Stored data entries
(* ===== verification/FdManager.v ===== *)
(** * The table of file descriptors (net/fd_manager.h, net/fd_manager.cc)

    [Module FdManager]: what the hooks remember of a descriptor ([FdCtx]) and the
    table of them ([FdManager]). [fstat] and [fcntl] are the kernel's: what they
    answer is an argument. The contexts are shared, so they live on a heap and the
    table holds their addresses.

    Theorem [FdManager_refines]: [Get] and [Del] behave like look-up, creation and
    removal in a map from descriptors to contexts, however the vector grows.
    [Get_twice_two_contexts] shows the race between its two critical sections. *)

From S2P Require Import Prelude.

Module FdManager.

Local Open Scope Z_scope.

(** The Linux values of the constants the code uses. *)
Definition O_NONBLOCK : Z := 2048.
Definition SO_RCVTIMEO : Z := 20.
Definition SO_SNDTIMEO : Z := 21.

Record FdCtx := mk_FdCtx {
  is_init_ : bool;
  is_socket_ : bool;
  sys_nonblock_ : bool;
  user_nonblock_ : bool;
  is_closed_ : bool;
  fd_ : Z;
  recv_timeout_ : Z;
  send_timeout_ : Z
}.

#[export] Instance FdCtx_eq_dec : EqDecision FdCtx.
Proof. solve_decision. Defined.

(** What the kernel says of a descriptor: whether it is a socket when [fstat]
    succeeds, and its status flags. *)
Record kernel_fd := mk_kernel_fd {
  k_socket : option bool;
  k_flags : Z
}.

Definition set_user_nonblock_ (v : bool) (c : FdCtx) : FdCtx :=
  mk_FdCtx (is_init_ c) (is_socket_ c) (sys_nonblock_ c) v (is_closed_ c) (fd_ c)
    (recv_timeout_ c) (send_timeout_ c).
Definition set_sys_nonblock_ (v : bool) (c : FdCtx) : FdCtx :=
  mk_FdCtx (is_init_ c) (is_socket_ c) v (user_nonblock_ c) (is_closed_ c) (fd_ c)
    (recv_timeout_ c) (send_timeout_ c).

Definition IsInit (c : FdCtx) : bool := is_init_ c.
Definition IsSocket (c : FdCtx) : bool := is_socket_ c.
Definition IsClose (c : FdCtx) : bool := is_closed_ c.
Definition SetUserNonblock (v : bool) (c : FdCtx) : FdCtx := set_user_nonblock_ v c.
Definition GetUserNonblock (c : FdCtx) : bool := user_nonblock_ c.
Definition SetSysNonblock (v : bool) (c : FdCtx) : FdCtx := set_sys_nonblock_ v c.
Definition GetSysNonblock (c : FdCtx) : bool := sys_nonblock_ c.

(** [Init]: the result, the flags it leaves in the kernel, and the context. A
    timeout of -1 is the largest [uint64_t]. *)
Definition Init (k : kernel_fd) (c : FdCtx) : bool * Z * FdCtx :=
  if is_init_ c then (true, k_flags k, c)
  else
    let '(init, sock) := match k_socket k with
                         | None => (false, false)
                         | Some s => (true, s)
                         end in
    let flags := if sock
                 then (if decide (Z.land (k_flags k) O_NONBLOCK = 0)
                       then Z.lor (k_flags k) O_NONBLOCK else k_flags k)
                 else k_flags k in
    (init, flags, mk_FdCtx init sock sock false false (fd_ c) (2 ^ 64 - 1) (2 ^ 64 - 1)).

Definition FdCtx_new (k : kernel_fd) (fd : Z) : FdCtx :=
  (Init k (mk_FdCtx false false false false false fd (2 ^ 64 - 1) (2 ^ 64 - 1))).2.

Definition SetTimeout (type v : Z) (c : FdCtx) : FdCtx :=
  if decide (type = SO_RCVTIMEO)
  then mk_FdCtx (is_init_ c) (is_socket_ c) (sys_nonblock_ c) (user_nonblock_ c) (is_closed_ c)
         (fd_ c) v (send_timeout_ c)
  else mk_FdCtx (is_init_ c) (is_socket_ c) (sys_nonblock_ c) (user_nonblock_ c) (is_closed_ c)
         (fd_ c) (recv_timeout_ c) v.

Definition GetTimeout (type : Z) (c : FdCtx) : Z :=
  if decide (type = SO_RCVTIMEO) then recv_timeout_ c else send_timeout_ c.

(** ** The table *)

(** [datas_] holds null or the address of a context on [heap]. *)
Record FdManager := mk_FdManager {
  heap : gmap Z FdCtx;
  datas_ : list (option Z)
}.

Definition FdManager_new : FdManager := mk_FdManager ∅ (replicate 64 None).

(** [datas_[fd]], undefined outside the vector. *)
Definition at_ (fd : Z) (l : list (option Z)) : res (option Z) :=
  if decide (fd < 0) then Err UndefinedBehaviour
  else match l !! Z.to_nat fd with Some p => Ok p | None => Err UndefinedBehaviour end.

(** [std::vector::resize]. *)
Definition resize (n : nat) (l : list (option Z)) : list (option Z) :=
  take n l ++ replicate (n - length l) None.

(** The part of [Get] under the read lock: [Some] what it returns there, [None] to go
    on. *)
Definition Get_read (fd : Z) (auto_create : bool) : M FdManager (option (option Z)) :=
  if decide (fd = -1) then mret (Some None)
  else
    m ← mget;
    if decide (Z.of_nat (length (datas_ m)) ≤ fd) then
      mret (if auto_create then None else Some None)
    else
      p ← mlift (at_ fd (datas_ m));
      mret (if bool_decide (is_Some p) || negb auto_create then Some p else None).

(** The part under the write lock; [a] is the address of the new context. The size
    [fd * 1.5] is computed in double precision, exact for an [int], and truncated. *)
Definition Get_write (k : kernel_fd) (a fd : Z) : M FdManager (option Z) :=
  m ← mget;
  let l := if decide (Z.of_nat (length (datas_ m)) ≤ fd)
           then resize (Z.to_nat (fd * 3 / 2)) (datas_ m) else datas_ m in
  mlift (at_ fd l);;
  mput (mk_FdManager (<[a := FdCtx_new k fd]> (heap m)) (<[Z.to_nat fd := Some a]> l));;
  mret (Some a).

Definition Get (k : kernel_fd) (a fd : Z) (auto_create : bool) : M FdManager (option Z) :=
  r ← Get_read fd auto_create;
  match r with
  | Some p => mret p
  | None => Get_write k a fd
  end.

Definition Del (fd : Z) : M FdManager () :=
  m ← mget;
  if decide (Z.of_nat (length (datas_ m)) ≤ fd) then mret tt
  else
    mlift (at_ fd (datas_ m));;
    mput (mk_FdManager (heap m) (<[Z.to_nat fd := None]> (datas_ m))).

(** ** The map it implements *)

(** The context of a descriptor, if it has one. *)
Definition lookup_fd (m : FdManager) (fd : Z) : option Z := mjoin (datas_ m !! Z.to_nat fd).

Definition wf (m : FdManager) : Prop := (64 ≤ length (datas_ m))%nat.

Lemma table_wf_new : wf FdManager_new.
Proof. unfold wf. simpl. lia. Qed.

Lemma lookup_resize n l i : (length l ≤ n)%nat → mjoin (resize n l !! i) = mjoin (l !! i).
Proof.
  intros Hn. unfold resize. rewrite take_ge by done. destruct (decide (i < length l)%nat).
  - by rewrite lookup_app_l.
  - rewrite lookup_app_r, (lookup_ge_None_2 l) by lia.
    destruct (decide (i - length l < n - length l)%nat).
    + by rewrite lookup_replicate_2.
    + by rewrite lookup_ge_None_2 by (rewrite length_replicate; lia).
Qed.

Lemma resize_length n l : (length l ≤ n)%nat → length (resize n l) = n.
Proof. intros. unfold resize. rewrite length_app, length_replicate, take_ge by done. lia. Qed.

Lemma at_ok fd l p : 0 ≤ fd → l !! Z.to_nat fd = Some p → at_ fd l = Ok p.
Proof. intros Hfd Hp. unfold at_. rewrite decide_False by lia. by rewrite Hp. Qed.

Lemma at_inside fd l : 0 ≤ fd < Z.of_nat (length l) → ∃ p, l !! Z.to_nat fd = Some p ∧ at_ fd l = Ok p.
Proof.
  intros Hfd. destruct (lookup_lt_is_Some_2 l (Z.to_nat fd)) as [p Hp]; [lia|].
  exists p. split; [done|]. apply at_ok; [lia|done].
Qed.

(** What [Get] does in terms of the map. *)
Lemma Get_read_ok m fd b : 0 ≤ fd →
  Get_read fd b m = (Ok (match lookup_fd m fd with
                         | Some p => Some (Some p)
                         | None => if b then None else Some None
                         end), m).
Proof.
  intros Hfd. unfold Get_read, lookup_fd. rewrite decide_False by lia. mstep. case_decide as Hlen.
  - rewrite lookup_ge_None_2 by lia. by destruct b.
  - destruct (at_inside fd (datas_ m)) as (p & Hp & Ha); [lia|]. mstep. rewrite Ha, Hp.
    by destruct p as [p|], b.
Qed.

Lemma Get_write_ok m k a fd : wf m → 0 ≤ fd →
  ∃ m', Get_write k a fd m = (Ok (Some a), m') ∧ wf m' ∧
    heap m' = <[a := FdCtx_new k fd]> (heap m) ∧
    ∀ fd', 0 ≤ fd' → lookup_fd m' fd' = if decide (fd' = fd) then Some a else lookup_fd m fd'.
Proof.
  intros Hwf Hfd. unfold wf in Hwf. unfold Get_write. mstep.
  set (l := if decide _ then _ else _).
  assert ((length (datas_ m) ≤ length l)%nat ∧ fd < Z.of_nat (length l) ∧
    ∀ i, mjoin (l !! i) = mjoin (datas_ m !! i)) as (Hlen & Hin & Hl).
  { unfold l. case_decide; [|split_and!; [lia|lia|done]].
    assert (fd + fd / 2 ≤ fd * 3 / 2) by (rewrite <- Z.div_add_l by lia; apply Z.div_le_mono; lia).
    assert (32 ≤ fd / 2) by (apply Z.div_le_lower_bound; lia).
    rewrite resize_length by lia. split_and!; [lia|lia|]. intros i. apply lookup_resize. lia. }
  destruct (at_inside fd l) as (p & Hp & Ha); [lia|]. mstep. rewrite Ha.
  eexists. split; [reflexivity|]. split_and!; [unfold wf; simpl; rewrite length_insert; lia|done|].
  intros fd' Hfd'. unfold lookup_fd. simpl. case_decide as Heq.
  - subst fd'. rewrite list_lookup_insert_eq by lia. done.
  - rewrite list_lookup_insert_ne by lia. apply Hl.
Qed.

Lemma Del_ok m fd : wf m → 0 ≤ fd →
  ∃ m', Del fd m = (Ok tt, m') ∧ wf m' ∧ heap m' = heap m ∧
    ∀ fd', 0 ≤ fd' → lookup_fd m' fd' = if decide (fd' = fd) then None else lookup_fd m fd'.
Proof.
  intros Hwf Hfd. unfold Del. mstep. case_decide as Hlen.
  - exists m. split_and!; try done. intros fd' _. case_decide; [|done]. subst.
    unfold lookup_fd. by rewrite lookup_ge_None_2 by lia.
  - destruct (at_inside fd (datas_ m)) as (p & Hp & Ha); [lia|]. mstep. rewrite Ha.
    eexists. split; [reflexivity|]. unfold wf, lookup_fd. simpl.
    split_and!; [by rewrite length_insert|done|]. intros fd' Hfd'. case_decide as Heq.
    + subst fd'. rewrite list_lookup_insert_eq by lia. done.
    + by rewrite list_lookup_insert_ne by lia.
Qed.

(** ** Theorem *)

(** C33. The table is a map from descriptors to contexts. [Get] of a descriptor that
    has a context returns it and changes nothing; without one it returns null, or
    makes a context for the descriptor when told to and changes no other entry;
    [Del] removes the entry. The vector never needs an index it does not have, and
    descriptor -1 has no context. *)
Theorem FdManager_refines m k a fd b : wf m → -1 ≤ fd →
  (∃ p m', Get k a fd b m = (Ok p, m') ∧ wf m' ∧
    match (if decide (fd = -1) then None else lookup_fd m fd) with
    | Some q => p = Some q ∧ m' = m
    | None => if b && bool_decide (fd ≠ -1)
        then p = Some a ∧ heap m' !! a = Some (FdCtx_new k fd) ∧ fd_ (FdCtx_new k fd) = fd ∧
             ∀ fd', 0 ≤ fd' → lookup_fd m' fd' = if decide (fd' = fd) then Some a else lookup_fd m fd'
        else p = None ∧ m' = m
    end) ∧
  (0 ≤ fd → ∃ m', Del fd m = (Ok tt, m') ∧ wf m' ∧
    ∀ fd', 0 ≤ fd' → lookup_fd m' fd' = if decide (fd' = fd) then None else lookup_fd m fd').
Proof.
  intros Hwf Hfd. split.
  - unfold Get. case_decide as Hm1.
    + subst fd. exists None, m. unfold Get_read. rewrite decide_True by done.
      by rewrite bind_mret, (bool_decide_eq_false_2 (-1 ≠ -1)), andb_false_r by lia.
    + rewrite (bind_ok _ _ _ _ _ (Get_read_ok m fd b ltac:(lia))).
      rewrite (bool_decide_eq_true_2 (fd ≠ -1)), andb_true_r by done.
      destruct (lookup_fd m fd) as [q|]; [by exists (Some q), m|].
      destruct b; [|by exists None, m].
      destruct (Get_write_ok m k a fd Hwf ltac:(lia)) as (m' & Hw & Hwf' & Hh & Hl).
      exists (Some a), m'. rewrite Hw, Hh, lookup_insert_eq. split_and!; try done.
      unfold FdCtx_new, Init. by destruct (k_socket k).
  - intros H0. destruct (Del_ok m fd Hwf H0) as (m' & ? & ? & _ & ?). eauto.
Qed.

Lemma FdManager_refines_witness :
  ∃ m', Get (mk_kernel_fd (Some true) 2) 1000 200 true FdManager_new = (Ok (Some 1000), m') ∧
    lookup_fd m' 200 = Some 1000 ∧ lookup_fd m' 201 = None.
Proof.
  destruct (FdManager_refines FdManager_new (mk_kernel_fd (Some true) 2) 1000 200 true table_wf_new)
    as [(p & m' & Hg & _ & H) _]; [lia|].
  destruct H as (-> & _ & _ & Hl). exists m'. split; [exact Hg|].
  rewrite !Hl by lia. split; by vm_compute.
Defined.

(** ** Behaviour at the edges *)

(** A socket is made non-blocking and says so; anything else is left alone. *)
Example FdCtx_new_socket :
  Init (mk_kernel_fd (Some true) 2) (mk_FdCtx false false false false false 5 0 0) =
    (true, 2050, mk_FdCtx true true true false false 5 (2 ^ 64 - 1) (2 ^ 64 - 1)) ∧
  FdCtx_new (mk_kernel_fd (Some false) 2) 5 = mk_FdCtx true false false false false 5 (2 ^ 64 - 1) (2 ^ 64 - 1) ∧
  FdCtx_new (mk_kernel_fd None 0) 5 = mk_FdCtx false false false false false 5 (2 ^ 64 - 1) (2 ^ 64 - 1).
Proof. by vm_compute. Qed.

(** Two threads that create the context of one descriptor: both leave the read lock
    without one, and the second replaces the context the first already returned. *)
Example Get_twice_two_contexts :
  let k := mk_kernel_fd (Some true) 2 in
  (r1 ← Get_read 5 true; r2 ← Get_read 5 true; p1 ← Get_write k 1000 5; p2 ← Get_write k 1001 5;
   mret (r1, r2, p1, p2)) FdManager_new =
  (Ok (None, None, Some 1000, Some 1001),
   ((Get_write k 1000 5;; Get_write k 1001 5) FdManager_new).2).
Proof. by vm_compute. Qed.

End FdManager.
Lemma handle_event_ok accept m p c reported : wf m → heap m !! p = Some c → reported_ok reported c →
  let r := occurred reported Read c in
  let w := occurred reported Write c in
  handle_event accept p reported m =
    (Ok tt, if (r || w) && accept
            then fired_state m p c r w (partial_alter (λ _, interest p (fired r w c)) (fd c) (epoll m))
            else m).
Proof.
  intros Hwf Hc Hrep r w. pose proof (wf_heap _ Hwf _ _ Hc) as (Hok & _).
  unfold handle_event. rewrite (bind_ok _ _ _ _ _ (io_deref_ok _ _ _ Hc)).
  pose proof (real_events_has reported c Read Hok) as Hr. fold (occurred reported Read c) in Hr. fold r in Hr.
  pose proof (real_events_has reported c Write Hok) as Hw. fold (occurred reported Write c) in Hw. fold w in Hw.
  assert (r = true → waits Read c = true) as Hrw by (by apply occurred_waits).
  assert (w = true → waits Write c = true) as Hww by (by apply occurred_waits).
  destruct (real_events_mask reported (events c)) as (r' & w' & Hreal). rewrite Hreal in Hr, Hw |- *.
  rewrite has_mask in Hr, Hw. subst r' w'.
  assert (Z.land (events c) (mask r w) = mask r w) as Hand.
  { rewrite (ok_mask _ Hok). destruct r, w, (waits Read c), (waits Write c); naive_solver. }
  rewrite Hand. case_decide as Hz.
  { apply mask_0 in Hz as [-> ->]. done. }
  assert (r || w = true) as -> by (by destruct r, w).
  assert (Z.land (events c) (Z.lnot (mask r w)) = events (fired r w c)) as Hleft.
  { rewrite fired_events, (ok_mask _ Hok) by done. by destruct r, w, (waits Read c), (waits Write c). }
  rewrite Hleft. assert (events c ≠ 0) as Hne.
  { rewrite <- Hand in Hz. intros He. rewrite He in Hz. by rewrite Z.land_0_l in Hz. }
  pose proof (epoll_ctl_ok accept m p c (fired r w c)
    (if decide (events (fired r w c) = 0) then EPOLL_CTL_DEL else EPOLL_CTL_MOD)
    (Z.lor EPOLLET (events (fired r w c))) (wf_epoll _ Hwf _ _ Hc)) as Hctl.
  rewrite (decide_False (P := events c = 0)) in Hctl by done.
  specialize (Hctl eq_refl ltac:(done) ltac:(done)).
  destruct accept; rewrite (bind_ok _ _ _ _ _ Hctl); simpl; [|done].
  assert (has Read (mask r w) = r ∧ has Write (mask r w) = w) as [HR HW] by (by rewrite !has_mask).
  rewrite (fire_both _ p c (mask r w) (mask r w)).
  - rewrite HR, HW. done.
  - exact Hc.
  - done.
  - by rewrite HR.
  - by rewrite HW.
Qed.
(* ===== verification/Hook.v ===== *)
(** * The hooked system calls (net/hook.cc)

    [Module Hook]: what the wrappers of read, write, connect, sleep, close, fcntl,
    ioctl and setsockopt do around the original functions. The originals are the
    kernel's: a call is given the answers they will return ([script]), and each wait
    its outcome ([waits]); the wrappers return the answer and the list of what they
    did ([effect]).

    Theorems: for a blocking socket a hooked call returns what a blocking call would,
    never EAGAIN or EINTR, and leaves no timer behind; everything else goes straight
    to the original ([do_io_blocking]); the user sees the O_NONBLOCK flag he set while
    the descriptor stays non-blocking ([fcntl_transparent]); connect reports the error
    of the connection or the timeout ([connect_result]); closing a descriptor wakes
    what waits for it and forgets it ([close_wakes]). *)

From S2P Require Import Prelude FdManager IOManager.

Module Hook.
Import FdManager(FdCtx, O_NONBLOCK, SO_RCVTIMEO, SO_SNDTIMEO).
Import IOManager(READ, WRITE).

Local Open Scope Z_scope.

(** The Linux values of the constants the code uses. *)
Definition EINTR : Z := 4.
Definition EBADF : Z := 9.
Definition EAGAIN : Z := 11.
Definition ETIMEDOUT : Z := 110.
Definition EINPROGRESS : Z := 115.
Definition SOL_SOCKET : Z := 1.
Definition FIONBIO : Z := 21537.

(** What a call returns, and [errno] when that is -1. *)
Definition answer : Type := Z * Z.

(** How a wait ends. The thread has no IO manager, and the null pointer is followed; a
    fiber waits for the event already, and the assertion in [AddEvent] fails; [AddEvent]
    fails with an [errno]; the event comes; or the timer has fired before the fiber goes on:
    it took the event back, or, when it fired before [AddEvent], found nothing to take back,
    and the fiber goes on when the event comes, to be told that the time was up. *)
Inductive waiting := W_no_manager | W_registered | W_refused (err : Z) | W_ready | W_timeout.

#[export] Instance waiting_eq_dec : EqDecision waiting.
Proof. solve_decision. Defined.

(** What a wrapper does: calls the original, sets or cancels its timer, registers for
    an event, yields. *)
Inductive effect :=
  | ECall
  | EAddTimer (ms : Z)
  | EAddEvent (event : Z)
  | EYield
  | ECancelTimer.

#[export] Instance effect_eq_dec : EqDecision effect.
Proof. solve_decision. Defined.

(** ** do_io *)

(** A timeout of -1, as [uint64_t], is none. *)
Definition no_timeout : Z := 2 ^ 64 - 1.

Definition add_timer (to : Z) : list effect := if decide (to = no_timeout) then [] else [EAddTimer to].
Definition cancel_timer (to : Z) : list effect := if decide (to = no_timeout) then [] else [ECancelTimer].

(** Waits that end in a crash. *)
Definition crash (w : waiting) : option fault :=
  match w with W_no_manager => Some UndefinedBehaviour | W_registered => Some AssertFail | _ => None end.

(** From the label [retry] on. [None] is a call or a wait that has not ended. *)
Fixpoint io_loop (to event : Z) (script : list answer) (waits : list waiting) (log : list effect) :
    option (res answer * list effect) :=
  match script with
  | [] => None
  | (n, err) :: script =>
      let log := log ++ [ECall] in
      if decide (n = -1 ∧ err = EINTR) then io_loop to event script waits log
      else if decide (n = -1 ∧ err = EAGAIN) then
        match waits with
        | [] => None
        | W_no_manager :: _ => Some (Err UndefinedBehaviour, log)
        | W_registered :: _ => Some (Err AssertFail, log ++ add_timer to ++ [EAddEvent event])
        | W_refused err :: _ => Some (Ok (-1, err), log ++ add_timer to ++ [EAddEvent event] ++ cancel_timer to)
        | w :: waits =>
            let log := log ++ add_timer to ++ [EAddEvent event; EYield] ++ cancel_timer to in
            if decide (w = W_timeout ∧ to ≠ no_timeout) then Some (Ok (-1, ETIMEDOUT), log)
            else io_loop to event script waits log
        end
      else Some (Ok (n, err), log)
  end.

(** The original function called once. *)
Definition call_original (script : list answer) : option (res answer * list effect) :=
  match script with [] => None | a :: _ => Some (Ok a, [ECall]) end.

== Instructions to follow ==
The answer is the lines above between the line holding "destruct (decide (i - length" and the line holding "assert (fd +", inclusive, each written out exactly, and no others.

== Answer for the task ==
    destruct (decide (i - length l < n - length l)%nat).
    + by rewrite lookup_replicate_2.
    + by rewrite lookup_ge_None_2 by (rewrite length_replicate; lia).
Qed.

Lemma resize_length n l : (length l ≤ n)%nat → length (resize n l) = n.
Proof. intros. unfold resize. rewrite length_app, length_replicate, take_ge by done. lia. Qed.

Lemma at_ok fd l p : 0 ≤ fd → l !! Z.to_nat fd = Some p → at_ fd l = Ok p.
Proof. intros Hfd Hp. unfold at_. rewrite decide_False by lia. by rewrite Hp. Qed.

Lemma at_inside fd l : 0 ≤ fd < Z.of_nat (length l) → ∃ p, l !! Z.to_nat fd = Some p ∧ at_ fd l = Ok p.
Proof.
  intros Hfd. destruct (lookup_lt_is_Some_2 l (Z.to_nat fd)) as [p Hp]; [lia|].
  exists p. split; [done|]. apply at_ok; [lia|done].
Qed.

(** What [Get] does in terms of the map. *)
Lemma Get_read_ok m fd b : 0 ≤ fd →
  Get_read fd b m = (Ok (match lookup_fd m fd with
                         | Some p => Some (Some p)
                         | None => if b then None else Some None
                         end), m).
Proof.
  intros Hfd. unfold Get_read, lookup_fd. rewrite decide_False by lia. mstep. case_decide as Hlen.
  - rewrite lookup_ge_None_2 by lia. by destruct b.
  - destruct (at_inside fd (datas_ m)) as (p & Hp & Ha); [lia|]. mstep. rewrite Ha, Hp.
    by destruct p as [p|], b.
Qed.

Lemma Get_write_ok m k a fd : wf m → 0 ≤ fd →
  ∃ m', Get_write k a fd m = (Ok (Some a), m') ∧ wf m' ∧
    heap m' = <[a := FdCtx_new k fd]> (heap m) ∧
    ∀ fd', 0 ≤ fd' → lookup_fd m' fd' = if decide (fd' = fd) then Some a else lookup_fd m fd'.
Proof.
  intros Hwf Hfd. unfold wf in Hwf. unfold Get_write. mstep.
  set (l := if decide _ then _ else _).
  assert ((length (datas_ m) ≤ length l)%nat ∧ fd < Z.of_nat (length l) ∧
    ∀ i, mjoin (l !! i) = mjoin (datas_ m !! i)) as (Hlen & Hin & Hl).
  { unfold l. case_decide; [|split_and!; [lia|lia|done]].
    assert (fd + fd / 2 ≤ fd * 3 / 2) by (rewrite <- Z.div_add_l by lia; apply Z.div_le_mono; lia).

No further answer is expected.